La lógica que genera hoy día la TV, como vehículo de cultura de masas, lejos de renunciar al insulto, la grosería, la falsedad, incluso la vejación o el escarnio ante las cámaras, lo promueve si con ello es capaz de elevar su cota de audiencia (share) y pulverizar así a la competencia. La capitulación incondicional de la calidad ante los imperativos económicos que dictan las cadenas de TV y la industria del entretenimiento, forman parte de la mercantilización total de sus objetivos, hasta lograr un estado de estupefacción capaz de mantener al sufrido televidente pegado a la pantalla. La adaptación de la cultura a las exigencias del mercado es un proceso sin ideología en el que contribuye tanto la derecha como la izquierda, y donde todo se hace bajo los nobles principios de la democratización, la pluralidad y la libertad de elección, pero sin entrar a valorar la calidad de contenidos. Y si alguien osa hacerlo (caso del actor Gutiérrez Caba respecto al Ondas de Vázquez) es tachado de reaccionario, elitista o censor.

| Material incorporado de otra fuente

(** * KalypsoServing: the three reconcilers over a model of the cluster API

    A shallow embedding of the controllers of KalypsoServing
    (KalypsoProject, KalypsoApplication, KalypsoTritonServer) and of the
    part of the Kubernetes client they call.  The cluster is a record of
    finite maps, one per object kind; a reconcile is a state-passing
    function over it.  Failures of the API server that do not follow from
    the stored objects (conflicts raised by concurrent writers, network
    errors) come from a fault schedule held in the state: every API call
    consumes one entry of it. *)

From stdpp Require Import gmap strings list fin_maps pretty.

Open Scope string_scope.
Open Scope Z_scope.

(** ** Errors of the API machinery *)

Inductive error : Type :=
  | ErrNotFound
  | ErrConflict
  | ErrAlreadyExists
  | ErrAlreadyOwned
  | ErrOther (msg : string).

#[global] Instance error_eq_dec : EqDecision error.
Proof. solve_decision. Defined.

(** [errors.IsNotFound], [errors.IsConflict] *)
Definition IsNotFound (e : error) : bool := bool_decide (e = ErrNotFound).
Definition IsConflict (e : error) : bool := bool_decide (e = ErrConflict).

(** The text [%v] prints for an error. *)
Definition Error (e : error) : string :=
  match e with
  | ErrNotFound => "not found"
  | ErrConflict => "the object has been modified; please apply your changes to the latest version and try again"
  | ErrAlreadyExists => "already exists"
  | ErrAlreadyOwned => "Object is already owned by another controller"
  | ErrOther msg => msg
  end.

(** ** Object metadata *)

(** Namespace and name of an object; cluster-scoped objects have the empty
    namespace, as [client.ObjectKey{Name: n}] has. *)
Abbreviation Key := (string * string)%type.

Record OwnerReference := mkOwnerReference {
  ownerKind : string;
  ownerName : string;
  ownerController : bool
}.

#[global] Instance OwnerReference_eq_dec : EqDecision OwnerReference.
Proof. solve_decision. Defined.

Record ObjectMeta := mkObjectMeta {
  Name : string;
  Namespace : string;
  Labels : gmap string string;
  Finalizers : list string;
  DeletionTimestamp : option nat;
  OwnerReferences : list OwnerReference
}.

#[global] Instance ObjectMeta_eq_dec : EqDecision ObjectMeta.
Proof. solve_decision. Defined.

Definition emptyMeta (ns name : string) : ObjectMeta :=
  mkObjectMeta name ns ∅ [] None [].

Definition withLabels (l : gmap string string) (m : ObjectMeta) : ObjectMeta :=
  mkObjectMeta (Name m) (Namespace m) l (Finalizers m) (DeletionTimestamp m)
    (OwnerReferences m).

Definition withFinalizers (f : list string) (m : ObjectMeta) : ObjectMeta :=
  mkObjectMeta (Name m) (Namespace m) (Labels m) f (DeletionTimestamp m)
    (OwnerReferences m).

Definition withDeletionTimestamp (t : option nat) (m : ObjectMeta) : ObjectMeta :=
  mkObjectMeta (Name m) (Namespace m) (Labels m) (Finalizers m) t
    (OwnerReferences m).

Definition withOwnerReferences (o : list OwnerReference) (m : ObjectMeta) : ObjectMeta :=
  mkObjectMeta (Name m) (Namespace m) (Labels m) (Finalizers m)
    (DeletionTimestamp m) o.

Definition objKey (m : ObjectMeta) : Key := (Namespace m, Name m).

(** [m[k]] on a Go map of strings: the zero value when the key is absent. *)
Definition labelOf (l : gmap string string) (k : string) : string :=
  default "" (l !! k).

(** [for k, v := range src { dst[k] = v }] *)
Definition setLabels (src dst : gmap string string) : gmap string string :=
  src ∪ dst.

(** *** controllerutil: finalizers *)

Definition ContainsFinalizer (m : ObjectMeta) (f : string) : bool :=
  bool_decide (f ∈ Finalizers m).

Definition AddFinalizer (m : ObjectMeta) (f : string) : ObjectMeta :=
  if ContainsFinalizer m f then m else withFinalizers (Finalizers m ++ [f]) m.

Definition RemoveFinalizer (m : ObjectMeta) (f : string) : ObjectMeta :=
  withFinalizers (filter (λ g, g ≠ f) (Finalizers m)) m.

(** *** controllerutil.SetControllerReference

    The owner becomes the controller owner of the object; an object that
    another controller already owns is refused. *)
Definition sameOwner (a b : OwnerReference) : bool :=
  bool_decide (ownerKind a = ownerKind b ∧ ownerName a = ownerName b).

Fixpoint upsertOwnerRef (r : OwnerReference) (l : list OwnerReference) : list OwnerReference :=
  match l with
  | [] => [r]
  | x :: rest => if sameOwner x r then r :: rest else x :: upsertOwnerRef r rest
  end.

Definition SetControllerReference (kind name : string) (m : ObjectMeta) : error + ObjectMeta :=
  let r := mkOwnerReference kind name true in
  match List.find (λ x, ownerController x) (OwnerReferences m) with
  | Some x =>
      if sameOwner x r then inr (withOwnerReferences (upsertOwnerRef r (OwnerReferences m)) m)
      else inl ErrAlreadyOwned
  | None => inr (withOwnerReferences (upsertOwnerRef r (OwnerReferences m)) m)
  end.

(** ** Status conditions *)

Inductive ConditionStatus := ConditionTrue | ConditionFalse | ConditionUnknown.

#[global] Instance ConditionStatus_eq_dec : EqDecision ConditionStatus.
Proof. solve_decision. Defined.

Record Condition := mkCondition {
  condType : string;
  condStatus : ConditionStatus;
  condReason : string;
  condMessage : string;
  condLastTransitionTime : nat
}.

#[global] Instance Condition_eq_dec : EqDecision Condition.
Proof. solve_decision. Defined.

(** [meta.FindStatusCondition]: the first condition of the given type. *)
Definition FindStatusCondition (cs : list Condition) (t : string) : option Condition :=
  List.find (λ c, bool_decide (condType c = t)) cs.

(** [meta.SetStatusCondition]: append a condition of a new type; for a type
    already present, overwrite status, reason and message in place, moving
    the transition time only when the status changes. *)
Fixpoint SetStatusCondition (cs : list Condition) (c : Condition) : list Condition :=
  match cs with
  | [] => [c]
  | e :: rest =>
      if bool_decide (condType e = condType c) then
        mkCondition (condType e) (condStatus c) (condReason c) (condMessage c)
          (if bool_decide (condStatus e = condStatus c)
           then condLastTransitionTime e else condLastTransitionTime c) :: rest
      else e :: SetStatusCondition rest c
  end.

(** ** Generated child objects (core/v1, apps/v1) *)

(** A [resource.Quantity] is kept as its text. *)
Abbreviation ResourceList := (gmap string string).

Record Namespace_ := mkNamespace {
  nsMeta : ObjectMeta
}.

Record ResourceQuota := mkResourceQuota {
  rqMeta : ObjectMeta;
  rqHard : ResourceList
}.

Record LimitRangeItem := mkLimitRangeItem {
  lriType : string;
  lriMax : ResourceList;
  lriMin : ResourceList;
  lriDefault : ResourceList;
  lriDefaultRequest : ResourceList
}.

Record LimitRange := mkLimitRange {
  lrMeta : ObjectMeta;
  lrLimits : list LimitRangeItem
}.

Record ResourceRequirements := mkResourceRequirements {
  rrLimits : ResourceList;
  rrRequests : ResourceList
}.

Record EnvVar := mkEnvVar { evName : string; evValue : string }.

Record ContainerPort := mkContainerPort {
  cpName : string;
  cpContainerPort : Z;
  cpProtocol : string
}.

Record Probe := mkProbe {
  probePath : string;
  probePort : Z;
  probeInitialDelaySeconds : Z;
  probePeriodSeconds : Z
}.

Record Container := mkContainer {
  cName : string;
  cImage : string;
  cArgs : list string;
  cEnv : list EnvVar;
  cEnvFrom : list string;   (* names of the secrets of the SecretRef sources *)
  cPorts : list ContainerPort;
  cReadinessProbe : option Probe;
  cLivenessProbe : option Probe;
  cResources : ResourceRequirements
}.

Record PodTemplateSpec := mkPodTemplateSpec {
  ptLabels : gmap string string;
  ptAnnotations : gmap string string;
  ptContainers : list Container
}.

Record Deployment := mkDeployment {
  dMeta : ObjectMeta;
  dReplicas : option Z;
  dSelector : option (gmap string string);
  dTemplate : PodTemplateSpec;
  dAvailableReplicas : Z      (* Status.AvailableReplicas *)
}.

Record ServicePort := mkServicePort {
  spName : string;
  spPort : Z;
  spTargetPort : string;
  spProtocol : string
}.

Record Service := mkService {
  sMeta : ObjectMeta;
  sSelector : gmap string string;
  sPorts : list ServicePort;
  sType : string;
  sClusterIP : string
}.

#[global] Instance Namespace_eq_dec : EqDecision Namespace_.
Proof. solve_decision. Defined.
#[global] Instance ResourceQuota_eq_dec : EqDecision ResourceQuota.
Proof. solve_decision. Defined.
#[global] Instance LimitRangeItem_eq_dec : EqDecision LimitRangeItem.
Proof. solve_decision. Defined.
#[global] Instance LimitRange_eq_dec : EqDecision LimitRange.
Proof. solve_decision. Defined.
#[global] Instance ResourceRequirements_eq_dec : EqDecision ResourceRequirements.
Proof. solve_decision. Defined.
#[global] Instance EnvVar_eq_dec : EqDecision EnvVar.
Proof. solve_decision. Defined.
#[global] Instance ContainerPort_eq_dec : EqDecision ContainerPort.
Proof. solve_decision. Defined.
#[global] Instance Probe_eq_dec : EqDecision Probe.
Proof. solve_decision. Defined.
#[global] Instance Container_eq_dec : EqDecision Container.
Proof. solve_decision. Defined.
#[global] Instance PodTemplateSpec_eq_dec : EqDecision PodTemplateSpec.
Proof. solve_decision. Defined.
#[global] Instance Deployment_eq_dec : EqDecision Deployment.
Proof. solve_decision. Defined.
#[global] Instance ServicePort_eq_dec : EqDecision ServicePort.
Proof. solve_decision. Defined.
#[global] Instance Service_eq_dec : EqDecision Service.
Proof. solve_decision. Defined.

(** ** api/v1alpha1: KalypsoProject *)

Record LimitRangeSpec := mkLimitRangeSpec {
  lrsLimits : list LimitRangeItem
}.

Record ResourceQuotaSpec := mkResourceQuotaSpec {
  rqsLimits : ResourceList;
  rqsRequests : ResourceList
}.

Record EnvironmentSpec := mkEnvironmentSpec {
  envNamespace : string;
  envDescription : string;
  envLimitRange : option LimitRangeSpec;
  envResourceQuota : option ResourceQuotaSpec
}.

Record ModelRegistrySpec := mkModelRegistrySpec {
  mrURL : string;
  mrSecretRef : string
}.

Record KalypsoProjectSpec := mkKalypsoProjectSpec {
  projDisplayName : string;
  projOwner : string;
  projEnvironments : gmap string EnvironmentSpec;
  projModelRegistry : option ModelRegistrySpec
}.

(** [ProjectPhase] is a string type in the source; the empty string is the
    phase of a Project that was never reconciled. *)
Definition ProjectPhaseProvisioning : string := "Provisioning".
Definition ProjectPhaseReady : string := "Ready".
Definition ProjectPhaseFailed : string := "Failed".

Record KalypsoProjectStatus := mkKalypsoProjectStatus {
  projPhase : string;
  projConditions : list Condition;
  projCreatedNamespaces : list string
}.

Record KalypsoProject := mkKalypsoProject {
  projMeta : ObjectMeta;
  projSpec : KalypsoProjectSpec;
  projStatus : KalypsoProjectStatus
}.

(** ** api/v1alpha1: KalypsoApplication *)

Record GitSourceSpec := mkGitSourceSpec {
  gitRepository : string;
  gitBranch : string;
  gitBuildWorkflow : string
}.

Record StorageSpec := mkStorageSpec {
  stSecretName : string;
  stRegion : string;
  stEndpoint : string
}.

Record KalypsoApplicationSpec := mkKalypsoApplicationSpec {
  appProjectRef : string;
  appDescription : string;
  appSource : option GitSourceSpec;
  appStorage : option StorageSpec
}.

Definition ApplicationPhasePending : string := "Pending".
Definition ApplicationPhaseReady : string := "Ready".
Definition ApplicationPhaseFailed : string := "Failed".

Record KalypsoApplicationStatus := mkKalypsoApplicationStatus {
  appPhase : string;
  appActiveModels : Z;
  appGatewayEndpoint : string;
  appConditions : list Condition
}.

Record KalypsoApplication := mkKalypsoApplication {
  appMeta : ObjectMeta;
  appSpec : KalypsoApplicationSpec;
  appStatus : KalypsoApplicationStatus
}.

(** ** api/v1alpha1: KalypsoTritonServer *)

Record LoggingSpec := mkLoggingSpec {
  logEnabled : bool;
  logLevel : string
}.

Record TracingSpec := mkTracingSpec {
  trEnabled : bool;
  trSamplingRate : string
}.

Record ProfileTypes := mkProfileTypes {
  prCPU : bool;
  prMemory : bool
}.

Record ProfilingSpec := mkProfilingSpec {
  pfEnabled : bool;
  pfProfiles : option ProfileTypes
}.

Record MetricsSpec := mkMetricsSpec {
  mtEnabled : bool;
  mtInterval : string;
  mtEnableServiceMonitor : bool
}.

Record ObservabilitySpec := mkObservabilitySpec {
  obsEnabled : bool;
  obsCollectorEndpoint : string;
  obsLogging : option LoggingSpec;
  obsTracing : option TracingSpec;
  obsProfiling : option ProfilingSpec;
  obsMetrics : option MetricsSpec
}.

Record TritonParameter := mkTritonParameter {
  paramName : string;
  paramValue : string
}.

Record PythonBackendSpec := mkPythonBackendSpec {
  pbShmDefaultByteSize : option Z;
  pbExtraArgs : gmap string string
}.

Record TritonConfigSpec := mkTritonConfigSpec {
  tcImage : string;
  tcTag : string;
  tcParameters : list TritonParameter;
  tcBackendType : string;
  tcPythonBackend : option PythonBackendSpec
}.

Record NetworkingSpec := mkNetworkingSpec {
  netHttpPort : option Z;
  netGrpcPort : option Z;
  netMetricsPort : option Z
}.

Record KalypsoTritonServerSpec := mkKalypsoTritonServerSpec {
  srvApplicationRef : string;
  srvStorageUri : string;
  srvTritonConfig : TritonConfigSpec;
  srvReplicas : option Z;
  srvResources : option ResourceRequirements;
  srvNetworking : option NetworkingSpec;
  srvObservability : option ObservabilitySpec
}.

Definition TritonServerPhasePending : string := "Pending".
Definition TritonServerPhaseRunning : string := "Running".
Definition TritonServerPhaseFailed : string := "Failed".

Record KalypsoTritonServerStatus := mkKalypsoTritonServerStatus {
  srvPhase : string;
  srvDeploymentName : string;
  srvServiceEndpoint : string;
  srvAvailableReplicas : Z;
  srvMessage : string;
  srvConditions : list Condition
}.

Record KalypsoTritonServer := mkKalypsoTritonServer {
  srvMeta : ObjectMeta;
  srvSpec : KalypsoTritonServerSpec;
  srvStatus : KalypsoTritonServerStatus
}.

La visión posmoderna según la cual cada espectador es democráticamente libre de ver lo que quiera y cuanto quiera, coloca a la industria del entretenimiento en una subespecie del diseño y la publicidad, en la que, lejos de dirigirse al ciudadano, va a por el consumidor potencial, ligando el guión con las marcas comerciales y la estética con el argumento. Rescatar ahora un programa en prime-time como, por ejemplo, La clave de Balbin sería un disparate, o peor, una ruina comercial. Cualquier espacio que hoy día persiga con honestidad ciertos objetivos (59 segundos, Políticamente incorrecto, cine VO) es relegado a horarios intempestivos porque, sencillamente, carece de audiencia. Llevamos pocos días con el TDT, pero todo indica que la fiesta no ha hecho más que empezar.